A la hora de buscar más ejemplos, se explayó sobre el caso de Marguerite Duras, la mejor escritora que leyó en su vida, dijo, “no sólo por su belleza literaria sino por su humanidad y su ética”. Atento a la sensibilidad de sus espectadores –aún hoy la palabra colaboracionismo pone la piel de gallina a más de un francés–, recordó lo que relata Duras en su libro El dolor. En los últimos días de la ocupación nazi, antes de la liberación de París (en agosto de 1944), a la escritora le contaron que habían apresado al colaboracionista que había denunciado a su marido por “comunista y judío de la resistencia”. Se enteró de que iban a interrogar al “soplón”. “Duras pidió presenciar las sesiones de tortura –precisó Pavlovsky–. ¿Cómo entender esta actitud de una escritora excepcional? La complejidad de la mente humana es el misterio de los misterios.”

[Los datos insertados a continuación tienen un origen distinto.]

(** C8.  On a console that cannot print the cross of the error line, the
    call on a missing file does not return [False]: the exception raised
    by the [print] of the handler leaves the call.  Whatever the console
    and the disk, the call returns [True] exactly when its first line was
    printed, the text read was changed by the pass, the write went through
    whole and its line was printed.  On a console that prints every line
    it returns [False] in every other case, after an error as for a text
    left as it was. *)
Theorem unprintable_error_line_leaves_the_handler :
  Os.apply_dark_theme Os.narrow_console "missing.tsx" (∅, [])
  = ((∅, [Print (Processando "missing.tsx")]), Raise UnicodeEncodeError)
  /\ (forall E filepath fs out,
         (Os.apply_dark_theme E filepath (fs, out)).2 = Ok true <->
         Os.stdout_error E (Processando filepath) = None
         /\ Os.has_nul filepath = false
         /\ exists f content t,
             fs !! filepath = Some f /\ readable f = true /\ writable f = true
             /\ text f = Some content
             /\ transform content = Ok t /\ t <> content
             /\ Os.write_fault E filepath t = None
             /\ Os.stdout_error E (Atualizado filepath) = None)
  /\ (forall E filepath fs out,
         Os.prints_all E ->
         ((Os.apply_dark_theme E filepath (fs, out)).2 = Ok true
          \/ (Os.apply_dark_theme E filepath (fs, out)).2 = Ok false)
         /\ (forall e out',
                Os.apply_dark_theme_try E filepath
                  (fs, out ++ [Print (Processando filepath)]) = (out', Raise e) ->
                (Os.apply_dark_theme E filepath (fs, out)).2 = Ok false)
         /\ (forall content,
                read_text fs filepath = Ok content -> transform content = Ok content ->
                (Os.apply_dark_theme E filepath (fs, out)).2 = Ok false)).
Proof.
  split; [vm_compute; reflexivity |].
  split.
  - intros E filepath fs out. rewrite OsFacts.returns_true_iff.
    split.
    + intros (HP & Hnul & f & content & Hf & Hrd & Hw & Htx & Hch & Hwf & HA).
      split; [done |]. split; [done |].
      exists f, content, (transform_literal content).
      by rewrite ReFacts.transform_eq.
    + intros (HP & Hnul & f & content & t & Hf & Hrd & Hw & Htx & Ht & Hch & Hwf & HA).
      rewrite ReFacts.transform_eq in Ht. injection Ht as <-.
      split; [done |]. split; [done |]. by exists f, content.
  - intros E filepath fs out Hp.
    destruct (OsFacts.call_lines E filepath fs out Hp) as (fs' & ev & b & Hcall & _).
    split; [rewrite Hcall; destruct b; [by left | by right] |].
    split.
    + intros e w' Htry.
      unfold Os.apply_dark_theme, mbind, Os.M_bind, Os.print, Os.try_except.
      rewrite Hp. cbn. rewrite Htry.
      by rewrite (OsFacts.except_printed _ _ _ _ (Hp _)).
    + intros content Hr Ht.
      rewrite ReFacts.transform_eq in Ht. injection Ht as Ht.
      rewrite (OsFacts.call_when_printed _ _ _ _ Hp).
      destruct (Os.has_nul filepath); [done |].
      rewrite Hr. by rewrite bool_decide_eq_true_2.
Qed.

Afuera de la sala de debate, el elenco de Tercer cuerpo, de Claudio Tolcachir, festejó la efusiva recepción del público francés en su primera función. Hasta dio la impresión de que llevaron “hinchada propia”. Lo percibió una de las actrices, Daniela Pal, que se metió en el bolsillo a los espectadores con su brillante interpretación de Moni, esa mujer desmesurada y torpe en su modo de inmiscuirse en la vida de los demás: “Tolcachir cumple”, bromeó a modo de consigna política adaptada a la realidad de Bayona. La orquesta Sueño Milonga destiló tangos como flechas que intentaban apuntalar los vestigios de una melancolía anestesiada por la fiesta teatral.
En la ciudad “del buen río”, las campanadas de la catedral de Santa María, declarada patrimonio de la humanidad por la Unesco, anunciaban la medianoche. Nadie se movía de su silla. Todos parecían atornillados por el carisma de Pavlovsky y de una puesta tan reveladora como “incómoda”, que no deja de horadar sobreentendidos de cabotaje acerca de la subjetividad de los apropiadores de menores. Ni siquiera la tentadora “sopa de la cultura” que servían en el restaurante “itinerante” montado en la Maison des Associations, ni el resto del menú, lograron eclipsar el impacto que generó el actor y dramaturgo argentino. “El fenómeno de la represión es complejísimo”, aseguró. Los represores no se han ido a dormir; están siempre entre nosotros.”